NEUE CHANCEN DURCH KREISLAUFWIRTSCHAFT

Die Beispiele machen deutlich, dass Kreislaufwirtschaft große Chancen bietet. Das Beratungsunternehmens Accenture schätzte schon vor knapp zehn Jahren, dass Kreislaufwirtschaft bis 2030 eine zusätzliche Wertschöpfung von 4,5 Billionen US-Dollar generieren kann. Und noch ein weiterer Aspekt motiviert immer mehr Wirtschaftsakteure, in Kreisläufen zu denken, denn sie machen die eigenen Lieferketten widerstandsfähiger. Material, das man in eigenen Prozessen oder mit Partnern recycelt, muss nicht auf dem Weltmarkt eingekauft werden. Dieser Gedanke hat auch die aktuelle Gesetzgebung der Europäischen Union beeinflusst: Er findet sich sowohl im Critical Raw Materials Act als auch in der neuen EU-Ökodesign-Verordnung für nachhaltige Produkte (ESPR).

Neben der Entwicklung neuer Geschäftsmodelle und der Umsetzung politischer Vorgaben für die Kreislaufwirtschaft spielt auch die Technik eine Rolle – allen voran die Digitalisierung. Experten sind sich einig: Für den Wandel hin zu einer zirkulären Wertschöpfung braucht es ein stärker datengetriebenes Recycling, eine effizientere und flexiblere Automatisierung von Demontageprozessen oder den verstärkten Einsatz von Prognosemodellen wie digitalen Zwillingen in der Produktion. Damit dies möglich wird, verpflichtet die Europäische Kommission Unternehmen im Rahmen der neuen ESPR-Verordnung, ihren Produkten ab 2026 einen digitalen Produktpass beizulegen, der umfassende Informationen zu Lebensdauer und ökologischem Fußabdruck enthält.
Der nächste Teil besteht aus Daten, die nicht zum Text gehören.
(** A schema that stores the participants it is given. *)
Definition chat_keeps (new_chat : list string -> Chat) : Prop :=
  forall ps, participants (new_chat ps) = ps.

(** An id as [_id.toString()] prints it. *)
Definition canonical_id (s : string) : Prop := object_id_cast s = Some s.

(** ** A concrete deployment

    Two users with ObjectId strings [u1] and [u2], a chat [c1] between
    them, and tokens [tok1] and [tok2] that the verifier resolves to their
    Clerk ids. *)
Module Fixture.

Definition u1 : string := "000000000000000000000001".
Definition u2 : string := "000000000000000000000002".
Definition c1 : string := "0000000000000000000000c1".
Definition c9 : string := "0000000000000000000000c9".

Definition verify (t : string) : option string :=
  if String.eqb t "tok1" then Some "clerk_1"
  else if String.eqb t "tok2" then Some "clerk_2"
  else None.

Definition st0 : State :=
  mkState [mkUser u1 "clerk_1" "Ann" "ann@example.com" "ann.png";
           mkUser u2 "clerk_2" "Bob" "bob@example.com" "bob.png"]
          [mkChat c1 [u1; u2] None None 0%Z] [] 0 [] [].

(** [u1] on socket [s1]; [u2] on socket [s2], which views chat [c1]. *)
Definition st_a : State :=
  run verify st0 [EConnect "s1" (Some "tok1"); EConnect "s2" (Some "tok2");
                  EJoinChat "s2" c1].

(** [u1] connected on [s1]. *)
Definition st_one : State := run verify st0 [EConnect "s1" (Some "tok1")].

(** [u1] connected on [s1], then again on [s3]. *)
Definition st_b : State := run verify st_one [EConnect "s3" (Some "tok1")].

Definition sock1 : Sock := mkSock "s1" u1 [user_room u1].
Definition sock2 : Sock := mkSock "s2" u2 [user_room u2; chat_room c1].
Definition sock3 : Sock := mkSock "s3" u1 [user_room u1].

(** The users [ann] and [bob] of [st0], and their chat [chat1]. *)
Definition ann : User := mkUser u1 "clerk_1" "Ann" "ann@example.com" "ann.png".
Definition bob : User := mkUser u2 "clerk_2" "Bob" "bob@example.com" "bob.png".
Definition chat1 : Chat := mkChat c1 [u1; u2] None None 0%Z.

(** An id with hexadecimal letters, and its upper-case spelling. *)
Definition u3 : string := "0000000000000000000000ab".
Definition u3_upper : string := "0000000000000000000000AB".

(** A Clerk instance with one account [clerk_3] that has no user yet, and
    a schema that requires a name and an e-mail address. *)
Definition clerk_dir (c : string) : option ClerkUser :=
  if String.eqb c "clerk_3"
  then Some (mkClerkUser None None ["cy@example.com"] None)
  else None.

Definition create_user (i : string) (d : NewUser) : option User :=
  match nu_name d, nu_email d with
  | Some n, Some e => Some (mkUser i (nu_clerkId d) n e (nu_avatar d))
  | _, _ => None
  end.

(** A chat schema whose [lastMessageAt] defaults to the creation time;
    the next chat created gets the id [c2] at time 1. *)
Definition c2 : string := "0000000000000000000000c2".

Definition new_chat (ps : list string) : Chat := mkChat c2 ps None (Some 1%Z) 1%Z.






End Fixture.

(** ** Room keys *)

Lemma chat_room_neq_user_room c u : chat_room c <> user_room u.
Proof. unfold chat_room, user_room; simpl; intro H; inversion H. Qed.

Lemma user_room_inj a b : user_room a = user_room b -> a = b.
Proof. unfold user_room; simpl; intro H; inversion H; reflexivity. Qed.

Lemma existsb_eqb_In r rs : existsb (String.eqb r) rs = true <-> In r rs.
Proof.
  rewrite existsb_exists; split.
  - intros [r' [Hin Heq]]; apply String.eqb_eq in Heq; subst; exact Hin.
  - intro Hin; exists r; split; [exact Hin | apply String.eqb_refl].
Qed.

Lemma add_room_In r r' rs : In r (add_room r' rs) <-> In r rs \/ r = r'.
Proof.
  unfold add_room; destruct (existsb (String.eqb r') rs) eqn:E.
  - apply existsb_eqb_In in E; split; [tauto|]; intros [H|H]; subst; auto.
  - rewrite in_app_iff; simpl; intuition.
Qed.

Lemma remove_room_In r r' rs : In r (remove_room r' rs) <-> In r rs /\ r <> r'.
Proof.
  unfold remove_room; rewrite filter_In; split.
  - intros [H1 H2]; split; [exact H1|]; intro; subst;
      rewrite String.eqb_refl in H2; discriminate.
  - intros [H1 H2]; split; [exact H1|].
    destruct (String.eqb_spec r' r); [congruence | reflexivity].
Qed.

(** ** Room invariant: a socket is in its own personal room and otherwise
    only in chat rooms. *)

Definition rooms_ok (s : Sock) : Prop :=
  In (user_room (s_uid s)) (s_rooms s) /\
  forall r, In r (s_rooms s) -> r = user_room (s_uid s) \/ exists c, r = chat_room c.

Definition rooms_inv (st : State) : Prop := forall s, In s (socks st) -> rooms_ok s.

(** Presence invariant: every entry of [onlineUsers] names a connected
    socket of that user. *)
Definition presence_inv (st : State) : Prop :=
  forall u x, map_get (onlineUsers st) u = Some x ->
    exists s, In s (socks st) /\ sid s = x /\ s_uid s = u.

Lemma rooms_ok_user_room s u :
  rooms_ok s -> In (user_room u) (s_rooms s) <-> u = s_uid s.
Proof.
  intros [Hown Hall]; split.
  - intro H; destruct (Hall _ H) as [E|[c E]].
    + exact (user_room_inj _ _ E).
    + exfalso; exact (chat_room_neq_user_room c u (eq_sym E)).
  - intros ->; exact Hown.
Qed.

Lemma find_sock_In st x s : find_sock st x = Some s -> In s (socks st) /\ sid s = x.
Proof.
  unfold find_sock; intro H; split.
  - exact (proj1 (find_some _ _ H)).
  - apply String.eqb_eq; exact (proj2 (find_some _ _ H)).
Qed.

Lemma find_sock_None st x s : find_sock st x = None -> In s (socks st) -> sid s <> x.
Proof.
  unfold find_sock; intros H Hin E; apply String.eqb_eq in E.
  pose proof (find_none _ _ H s Hin) as F; congruence.
Qed.

Lemma In_update_sock st x f s' :
  In s' (socks (update_sock st x f)) ->
  exists s, In s (socks st) /\ s' = (if String.eqb (sid s) x then f s else s).
Proof. simpl; intro H; apply in_map_iff in H; destruct H as [s [<- H]]; eauto. Qed.

Lemma rooms_inv_update st x f :
  rooms_inv st -> (forall s, In s (socks st) -> sid s = x -> rooms_ok (f s)) ->
  rooms_inv (update_sock st x f).
Proof.
  intros Hinv Hf s' Hin; apply In_update_sock in Hin; destruct Hin as [s [Hs ->]].
  destruct (String.eqb_spec (sid s) x); auto.
Qed.

Lemma rooms_ok_add_chat s c :
  rooms_ok s -> rooms_ok (mkSock (sid s) (s_uid s) (add_room (chat_room c) (s_rooms s))).
Proof.
  intros [Hown Hall]; split; simpl.
  - apply add_room_In; auto.
  - intros r Hr; apply add_room_In in Hr; destruct Hr as [Hr| Hr]; [auto | subst r; eauto].
Qed.

Lemma rooms_ok_remove_chat s c :
  rooms_ok s -> rooms_ok (mkSock (sid s) (s_uid s) (remove_room (chat_room c) (s_rooms s))).
Proof.
  intros [Hown Hall]; split; simpl.
  - apply remove_room_In; split; [exact Hown|].
    intro E; exact (chat_room_neq_user_room c (s_uid s) (eq_sym E)).
  - intros r Hr; apply remove_room_In in Hr; apply Hall; tauto.
Qed.

Lemma on_connection_rooms_inv st x userId :
  rooms_inv st -> find_sock st x = None ->
  rooms_inv (fst (on_connection st x userId)).
Proof.
  intros Hinv Hnone s' Hin; unfold on_connection in Hin; simpl in Hin.
  apply in_map_iff in Hin; destruct Hin as [s [<- Hs]].
  apply in_app_iff in Hs; destruct Hs as [Hs|[<-|[]]].
  - pose proof (find_sock_None _ _ _ Hnone Hs) as Hx.
    destruct (String.eqb_spec (sid s) x); [contradiction | exact (Hinv s Hs)].
  - simpl; rewrite String.eqb_refl; split; simpl; [left; reflexivity|].
    intros r [<-|[]]; left; reflexivity.
Qed.

Lemma send_message_socks st s chatId text now :
  socks (fst (send_message st s chatId text now)) = socks st.
Proof. unfold send_message; destruct (chat_find_one st chatId (s_uid s)); reflexivity. Qed.

Lemma step_rooms_inv vt st ev : rooms_inv st -> rooms_inv (fst (step vt st ev)).
Proof.
  intro Hinv; destruct ev as [x token|x c|x c|x c text now|x c b|x]; simpl;
    unfold on_sock.
  - unfold connect; destruct (find_sock st x) eqn:F; [exact Hinv|].
    destruct (snd (auth_middleware vt st token)); [|exact Hinv].
    apply on_connection_rooms_inv; assumption.
  - destruct (find_sock st x); [|exact Hinv].
    apply rooms_inv_update; [exact Hinv|]; intros s' Hs' _.
    apply rooms_ok_add_chat, Hinv, Hs'.
  - destruct (find_sock st x); [|exact Hinv].
    apply rooms_inv_update; [exact Hinv|]; intros s' Hs' _.
    apply rooms_ok_remove_chat, Hinv, Hs'.
  - destruct (find_sock st x) as [s|]; [|exact Hinv].
    intros s' Hin; rewrite send_message_socks in Hin; exact (Hinv s' Hin).
  - destruct (find_sock st x); exact Hinv.
  - destruct (find_sock st x) as [s|]; [|exact Hinv].
    intros s' Hin; simpl in Hin; apply filter_In in Hin; exact (Hinv s' (proj1 Hin)).
Qed.

Lemma reachable_rooms_inv vt st : reachable vt st -> rooms_inv st.
Proof.
  induction 1 as [us cs ms n|st ev _ IH].
  - intros s [].
  - apply step_rooms_inv, IH.
Qed.

Lemma chat_find_one_found st chatId userId chat :
  chat_find_one st chatId userId = LFound chat ->
  In chat (chats st) /\ object_id_cast chatId = Some (chat_id chat) /\
  exists u, object_id_cast userId = Some u /\ In u (participants chat).
Proof.
  unfold chat_find_one.
  destruct (object_id_cast chatId) as [cid|]; [|discriminate].
  destruct (object_id_cast userId) as [u|]; [|discriminate].
  destruct (find _ (chats st)) as [c|] eqn:F; intro H; inversion H; subst.
  apply find_some in F; destruct F as [Hin Hp].
  apply andb_prop in Hp; destruct Hp as [E1 E2].
  apply String.eqb_eq in E1; apply existsb_eqb_In in E2.
  subst; eauto.
Qed.

Lemma delivered_other_socket c x n p ev :
  sid c <> x -> delivered c ev [mkEmission (ToSocket x) n p] = 0.
Proof.
  intro Hc; unfold delivered; cbn [filter length].
  replace (receives c _) with false; [rewrite andb_false_r; reflexivity|].
  unfold receives; cbn [target]; symmetry; apply String.eqb_neq; exact Hc.
Qed.






Lemma map_get_set m k v : map_get (map_set m k v) k = Some v.
Proof.
  induction m as [|[k' v'] m IH]; simpl; [rewrite String.eqb_refl; reflexivity|].
  destruct (String.eqb_spec k k'); simpl; [rewrite String.eqb_refl; reflexivity|].
  destruct (String.eqb_spec k k'); [contradiction | exact IH].
Qed.

Lemma map_keys_get m k : In k (map_keys m) <-> map_get m k <> None.
Proof.
  induction m as [|[k' v'] m IH]; simpl; [tauto|].
  destruct (String.eqb_spec k k'); [subst; split; [discriminate | auto]|].
  rewrite <- IH; split; [intros [E|H]; [congruence | exact H] | auto].
Qed.

Lemma map_get_delete m k : map_get (map_delete m k) k = None.
Proof.
  induction m as [|[k' v'] m IH]; simpl; [reflexivity|].
  destruct (String.eqb_spec k' k); simpl; [exact IH|].
  destruct (String.eqb_spec k k'); [congruence | exact IH].
Qed.

Lemma find_app_none {A} (f : A -> bool) l a :
  find f l = None -> f a = true -> find f (l ++ [a]) = Some a.
Proof.
  induction l as [|b l IH]; simpl; [intros _ ->; reflexivity|].
  destruct (f b); [discriminate | exact IH].
Qed.

Lemma find_app_some {A} (f : A -> bool) l a b :
  find f l = Some b -> find f (l ++ [a]) = Some b.
Proof.
  induction l as [|c l IH]; simpl; [discriminate|].
  destruct (f c); [tauto | exact IH].
Qed.

Lemma find_map_same {A} (f : A -> bool) (g : A -> A) l :
  (forall a, f (g a) = f a) -> find f (map g l) = option_map g (find f l).
Proof.
  intro Hg; induction l as [|a l IH]; simpl; [reflexivity|].
  rewrite Hg; destruct (f a); [reflexivity | exact IH].
Qed.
„Allein lässt sich Kreislaufwirtschaft nicht­ realisieren – alles ist mit allem verbunden.“

Michael Sinz,

Director Strategic Business bei Endress+Hauser

ANREIZE BRINGEN DEN KREISLAUF IN SCHWUNG

Angesichts wachsender Ressourcenengpässe und des Klimawandels drängt die Zeit. Für Ellen MacArthur, Gründerin der gleichnamigen Stiftung, ist der Umbau der linearen zu einer Kreislaufwirtschaft daher alternativlos: „Das Leben selbst existiert seit Milliarden von Jahren und ist per Definition zyklisch. Wir haben dieses System seit der Industriellen Revolution durchbrochen. Unser Nehmen-Herstellen-Wegwerfen-System, in dem wir Umweltverschmutzung erzeugen, Materialien verschwenden und eine wachsende Weltbevölkerung in einer linearen Wirtschaft unterstützen, ist langfristig nicht tragfähig“, sagte Ellen MacArthur am Rande der Weltklimakonferenz 2023.

Entscheidend wird neben Druck und Knappheit jedoch die Aussicht auf gute Geschäfte sein – im Fall der Iridium-Zündkerzen vielleicht die Erkenntnis, dass gezieltes Sammeln und Verwerten klüger ist, als sich in Abhängigkeiten zu begeben.

Der Autor Armin Scheuermann ist Chemieingenieur und Fachjournalist.

5.4Mrd. $

wurden 2022 weltweit in Start-ups für die Kreislaufwirtschaft investiert. Das ergab eine Analyse des führenden europäischen Gründungszentrums UnternehmerTUM.